How about a small paragraph on how you do that MJ? I've always wondered.
On the hardware side of things, you need to get your camera to shoot raw images. Most of the time, you can fiddle around in the menu to get it to do that. I have mine store both raw and jpeg, as the latter are a lot easier to browse when I'm home to find the best shots. You'll need a big memory card, as raw files are considerably larger than jpeg. That's the easy part.
On the software side of things, you need need something that can read raw data files, and hopefully that software interfaces with your favorite image editor. You can do this with Photoshop, but I've never used it. I use GIMP (
http://www.gimp.org/) as my image editor, with the UFRAW plugin (
http://ufraw.sourceforge.net/index.html) for reading the raw files. Both pieces of software are free, and very powerful.
The UFRAW page has a tutorial in the user guide; I recommend just flipping through the different tabs and playing around with things and seeing what they do.
What I normally do is alter the base curve and/or the exposure in order to end up with a nicely exposed image. This is what the software uses to convert the raw image data (in my case, 14 bits per color) to something the computer can display (8 bits per color). I do this both by eye and by watching the histogram. For a lot of shots (like people, landscapes, etc), that means the histogram will look more or less like a bell-shaped curve that fills the whole range, with an average value that's about 50% brightness. For flower shots, you tend to end up with a curve with a couple peaks, one due to the inevitably blurry background, and one due to the large color patches of the flower. Same idea, though, but be careful not to blow out your flowers by forcing the average brightness to 50%; the background is frequently darker than that. Tweaking the shape of the base curve a little can really change the amount of contrast between the subject and the background and that's how these pictures really pop. The camera does the same thing when it writes a jpeg file, but it uses automatic algorithms based on various menu settings (like brightness, contrast, etc).

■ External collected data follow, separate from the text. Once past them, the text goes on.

(** Splits a computation into its primitive steps, by its syntax; [tac] has
    to show that a state update keeps the property. *)
Ltac preserve_by tac :=
  repeat lazymatch goal with
    | |- preserves (ret _) _ => apply preserves_ret
    | |- preserves get _ => apply preserves_get
    | |- preserves (assert _) _ => apply preserves_assert
    | |- preserves (throw _) _ => apply preserves_throw
    | |- preserves (fun _ => Abort) _ => apply preserves_abort
    | |- preserves (modify _) _ => apply preserves_modify; tac
    | |- preserves (when _ _) _ => apply preserves_when
    | |- preserves (bind _ _) _ => apply preserves_bind; [|intros ?]
    | |- preserves (match ?x with _ => _ end) _ => destruct x
    | |- preserves (let _ := _ in _) _ => cbv zeta
    | |- preserves ?m _ => let h := head_of m in unfold h
    end.

Lemma get_profiler_filename_accurate :
  preserves xdebug_get_profiler_filename accurate.
Proof.
  unfold xdebug_get_profiler_filename.
  apply preserves_bind; [apply preserves_get|intros t0].
  destruct (negb (attached t0)); [apply preserves_ret|].
  apply preserves_bind; [apply xdebug_profiler_accurate|intros p].
  destruct (isProfiling p); apply preserves_ret.
Qed.

Lemma get_tracefile_name_accurate :
  preserves xdebug_get_tracefile_name accurate.
Proof.
  unfold xdebug_get_tracefile_name.
  apply preserves_bind; [apply preserves_get|intros t0].
  destruct (attached t0); [|apply preserves_ret].
  apply preserves_bind; [apply xdebug_profiler_accurate|intros p].
  destruct (isTracing p); apply preserves_ret.
Qed.

Lemma setting_changed_accurate {T} (set : T → XDebugProfiler → XDebugProfiler) val :
  preserves (profiler_setting_changed set val) accurate.
Proof.
  unfold profiler_setting_changed.
  apply preserves_bind; [apply preserves_get|intros t0].
  apply preserves_bind; [|intros; apply preserves_ret].
  apply preserves_when.
  apply preserves_bind; [apply xdebug_profiler_accurate|intros p].
  apply preserves_bind; [apply profiler_call_accurate|intros _].
  apply detach_if_needed_accurate.
Qed.

Lemma call_accurate b : preserves (call cfg env b) accurate.
Proof.
  destruct b; simpl.
  - apply preserves_bind; [apply start_trace_accurate|intros; apply preserves_ret].
  - apply preserves_bind; [apply stop_trace_accurate|intros; apply preserves_ret].
  - apply preserves_bind; [apply get_tracefile_name_accurate|intros; apply preserves_ret].
  - apply preserves_bind; [apply get_profiler_filename_accurate|intros; apply preserves_ret].
  - preserve_by ltac:(by intros []).
  - preserve_by ltac:(by intros []).
  - preserve_by ltac:(by intros []).
  - preserve_by ltac:(by intros []).
  - apply preserves_bind; [apply setting_changed_accurate|intros; apply preserves_ret].
  - apply preserves_bind; [apply setting_changed_accurate|intros; apply preserves_ret].
  - apply requestShutdown_accurate.
Qed.

Lemma call_never_aborts b t : accurate t → call cfg env b t ≠ Abort.
Proof.
  intros Ht.
  destruct b;
    try (by apply (builtin_never_aborts cfg env (OpStartTrace traceFileVar options)));
    try (by apply (builtin_never_aborts cfg env OpStopTrace));
    try (by apply (builtin_never_aborts cfg env OpRequestShutdown));
    revert Ht;
    destruct t as [[att tm] fac cf cd n nt lg]; unfold accurate, attached; simpl;
    intros (_ & H2 & _);
    (assert (att = true → ∃ p, fac = Some (XDebug p)) as Hp
       by (intros ->; by apply H2)); clear H2;
    unfold profiler_setting_changed, xdebug_get_profiler_filename,
      xdebug_get_code_coverage, xdebug_code_coverage_started,
      xdebug_stop_code_coverage;
    unfold_ops; simpl;
    try (destruct att; [destruct Hp as [[tr tf to pr pf po cm ct fr] ->]; [done|]|]);
    simpl; repeat case_match; simpl; done.
Qed.

(** X18: from a thread on which flag, event log and factory agree, any
    sequence of the script's calls and the shutdown hook runs through
    without violating an assertion, and flag, log and factory agree
    afterwards. *)
Theorem calls_run_accurate bs :
  ∀ t, accurate t → ∃ t', run_calls cfg env bs t = Some t' ∧ accurate t'.
Proof.
  induction bs as [|b bs IH]; simpl; intros t Ht; [by eauto|].
  pose proof (call_accurate b t Ht) as Ha.
  pose proof (call_never_aborts b t Ht) as Hne.
  destruct (call cfg env b t) as [[] t1|e t1|]; simpl in Ha; [by apply IH..|done].
Qed.

(** X19: the two state machines do not interfere: no life-cycle operation
    changes the coverage flag or the coverage data, and starting or
    stopping code coverage changes neither the attachment flag, nor the
    factory slot, nor the event log. *)
Theorem coverage_and_profiler_independent t :
  (∀ o, after (exec cfg env o t)
          (λ t', m_coverage_flag t' = m_coverage_flag t ∧
                 m_coverage t' = m_coverage t)) ∧
  (∀ options, after (xdebug_start_code_coverage env options t)
                (λ t', s_request t' = s_request t ∧
                       s_profiler_factory t' = s_profiler_factory t ∧
                       lifecycle t' = lifecycle t)) ∧
  (∀ cleanup, after (xdebug_stop_code_coverage cleanup t)
                (λ t', s_request t' = s_request t ∧
                       s_profiler_factory t' = s_profiler_factory t ∧
                       lifecycle t' = lifecycle t)).
Proof.
  split_and!.
  - intros o.
    assert (preserves (exec cfg env o)
              (λ t', m_coverage_flag t' = m_coverage_flag t ∧
                     m_coverage t' = m_coverage t)) as H.
    { destruct o; simpl; unfold xdebug_start_trace, xdebug_stop_trace,
        xdebug_get_tracefile_name;
        preserve_by ltac:(by intros []). }
    by apply H.
  - intros options.
    assert (preserves (xdebug_start_code_coverage env options)
              (λ t', s_request t' = s_request t ∧
                     s_profiler_factory t' = s_profiler_factory t ∧
                     lifecycle t' = lifecycle t)) as H
      by preserve_by ltac:(by intros []).
    by apply H.
  - intros cleanup.
    assert (preserves (xdebug_stop_code_coverage cleanup)
              (λ t', s_request t' = s_request t ∧
                     s_profiler_factory t' = s_profiler_factory t ∧
                     lifecycle t' = lifecycle t)) as H
      by preserve_by ltac:(by intros []).
    by apply H.
Qed.

(** X20: stopping code coverage without cleanup keeps the data, but the
    report is the empty array for as long as coverage is off; once coverage
    is started again the report is that of the kept data. *)
Theorem coverage_report_needs_coverage_on Report t :
  ∃ t1, xdebug_stop_code_coverage false t = Ok tt t1 ∧
        m_coverage t1 = m_coverage t ∧
        xdebug_get_code_coverage Report t1 = Ok ∅ t1 ∧
        ∃ t2, xdebug_start_code_coverage env 0 t1 = Throw VMSwitchModeBuiltin t2 ∧
              xdebug_get_code_coverage Report t2 = Ok (Report (m_coverage t)) t2.
Proof.
  unfold xdebug_stop_code_coverage, xdebug_get_code_coverage. unfold_ops. simpl.
  eexists. split; [reflexivity|]. simpl. split_and!; [done..|].
  destruct (isNested env); simpl; eexists; (split; [reflexivity|]); done.
Qed.

(** X21: stopping code coverage with cleanup turns the flag off and drops
    the data: the started query answers false, a second stop changes
    nothing, and after a new start the query answers true and the report
    is that of no data. *)
Theorem coverage_cleanup_resets Report cleanup t :
  ∃ t1, xdebug_stop_code_coverage true t = Ok tt t1 ∧
        xdebug_code_coverage_started t1 = Ok false t1 ∧
        xdebug_stop_code_coverage cleanup t1 = Ok tt t1 ∧
        ∃ t2, xdebug_start_code_coverage env 0 t1 = Throw VMSwitchModeBuiltin t2 ∧
              xdebug_code_coverage_started t2 = Ok true t2 ∧
              xdebug_get_code_coverage Report t2 = Ok (Report ∅) t2.
Proof.
  unfold xdebug_stop_code_coverage, xdebug_get_code_coverage,
    xdebug_code_coverage_started. unfold_ops. simpl.
  eexists. split; [reflexivity|]. simpl. split_and!; [done|by destruct cleanup|].
  destruct (isNested env); simpl; eexists; (split; [reflexivity|]); done.
Qed.

End Calls.

(** ** Call frames *)

(** X22: wherever [get_call_fp] passes its assertions, the four call
    builtins answer; the class and the function builtin answer false
    together, exactly when the caller of the builtin has no caller, and
    then the line is 0 and the file is that of the top-level frame;
    otherwise both answer a string. *)
Theorem call_builtins_agree prev :
  is_Some (get_call_fp prev) →
  ∃ c f file line,
    xdebug_call_class prev = Some c ∧
    xdebug_call_function prev = Some f ∧
    xdebug_call_file prev = Some file ∧
    xdebug_call_line prev = Some line ∧
    (c = VBool false ↔ f = VBool false) ∧
    (c = VBool false ↔ length prev = 1%nat) ∧
    (c = VBool false →
     line = 0 ∧
     ∃ fp0 pc, prev = [(fp0, pc)] ∧ isPseudoMain (m_func fp0) = true ∧
               file = filename (m_func fp0)) ∧
    (c ≠ VBool false → isString c = true ∧ isString f = true).
Proof.
  unfold xdebug_call_class, xdebug_call_function, xdebug_call_file, xdebug_call_line.
  destruct prev as [|[fp0 pc0] [|[fp1 pc1] older]]; simpl; intros [r Hr]; [done| |].
  - destruct (isPseudoMain (m_func fp0)) eqn:Emain; [|done]. simpl.
    do 4 eexists. split_and!; try reflexivity; try done.
    intros _. split; [done|]. by exists fp0, pc0.
  - destruct (cls (m_func fp1)), (isPseudoMain (m_func fp1)); simpl;
      do 4 eexists; split_and!; try reflexivity; try done;
      split; intros; discriminate.
Qed.

Lemma declared_vars_loop_spec func names :
  ∀ i vars r,
    declared_vars_loop func i names vars = Some r →
    r = vars ++ filter (λ v, s_closure_varname ≠ v) names ∧
    ∀ j v, names !! j = Some v → lookupVarId func v = Z.of_nat (i + j).
Proof.
  induction names as [|v names IH]; simpl; intros i vars r Hr.
  - simplify_eq. by rewrite app_nil_r.
  - case_decide as Hid; [|done].
    apply IH in Hr as [-> Hids]. split.
    + rewrite filter_cons. case_decide as Hc; case_decide; try done.
      by rewrite <- app_assoc.
    + intros [|j] w Hw; simpl in Hw.
      * simplify_eq. by rewrite Nat.add_0_r.
      * rewrite (Hids j w Hw). lia.
Qed.

Lemma declared_vars_loop_runs func names :
  ∀ i vars,
    (∀ j v, names !! j = Some v → lookupVarId func v = Z.of_nat (i + j)) →
    is_Some (declared_vars_loop func i names vars).
Proof.
  induction names as [|v names IH]; simpl; intros i vars Hids; [by eauto|].
  rewrite decide_True.
  - apply IH. intros j w Hw. rewrite (Hids (S j) w Hw). lia.
  - rewrite (Hids 0%nat v eq_refl). lia.
Qed.

(** X23: [xdebug_get_declared_vars] answers with the named locals of the
    calling function in their order, the closure variable left out: the
    answer has no [0Closure] and no name twice.  It answers whenever there
    is a calling frame whose [lookupVarId] gives every named local its
    index. *)
Theorem declared_vars_are_the_named_locals fp pc older :
  let func := m_func fp in
  (∀ vars,
     xdebug_get_declared_vars ((fp, pc) :: older) = Some vars →
     vars = filter (λ v, s_closure_varname ≠ v) (localVarNames func) ∧
     (s_closure_varname ∉ vars) ∧ NoDup vars) ∧
  ((∀ j v, localVarNames func !! j = Some v → lookupVarId func v = Z.of_nat j) →
   is_Some (xdebug_get_declared_vars ((fp, pc) :: older))) ∧
  xdebug_get_declared_vars [] = None.
Proof.
  intros func. unfold xdebug_get_declared_vars. simpl. fold func. split_and!; [| |done].
  - intros vars Hvars.
    apply declared_vars_loop_spec in Hvars as [-> Hids]. simpl. split_and!; [done| |].
    + rewrite list_elem_of_filter. by intros [? _].
    + apply NoDup_filter, NoDup_alt. intros i j v Hi Hj.
      apply Hids in Hi, Hj. simpl in *. lia.
  - intros Hids. by apply declared_vars_loop_runs.
Qed.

If you start with a really underexposed (dark) image and brighten it, you will end up with more noise (though far less than if you tried to do the same with a jpeg). UFRAW has a denoising option, and it works much better removing noise during raw conversion than trying to do it after the fact. A setting of 20 or 30 is normally plenty for me for an image that you've had to punch up a stop or two to get proper brightness. I'm fortunate to have a full frame DSLR with an enormous (and consequently low-noise) image sensor; you might need a little more denoising for cameras with smaller sensors, but be careful not to eat your fine details.
There's an option for increasing color saturation during raw conversion, and it seems to have different effects on colors than increasing saturation after the fact in the image editor. If I've increased the brightness quite a bit, the image ends up a little grey, and bumping the saturation to 1.1 or 1.2 brings the life back into the picture.
You can also adjust white balance during raw image conversion (again, the camera does this automatically when it writes a jpeg), but it's something I haven't really played around with since the 5DmkII seems to auto white balance very well.
At this point, I import the image from UFRAW into the GIMP.
The last thing I do is to apply a little sharpening (this is done in the GIMP, everything previous was done with the UFRAW plugin) with the unsharp mask to restore the sharpness that's lost due to the camera's antialiasing filter. For my 21 MP images, I normally use a radius of 15-20 and strength of 0.15-0.25. Even on a fast computer, this takes a little while. As before, the camera does this automatically when writing jpegs, but you have to do it by hand when using the raw images.
I also use the image editor to resize pictures; I scale mine to exactly 20% of full size so I don't have any interpolation artifacts; that's why they're that odd 1123 x 748 size, but it's a good size to put on my web site.
I just realized I didn't set up a signature for posts yet; I'm Mike.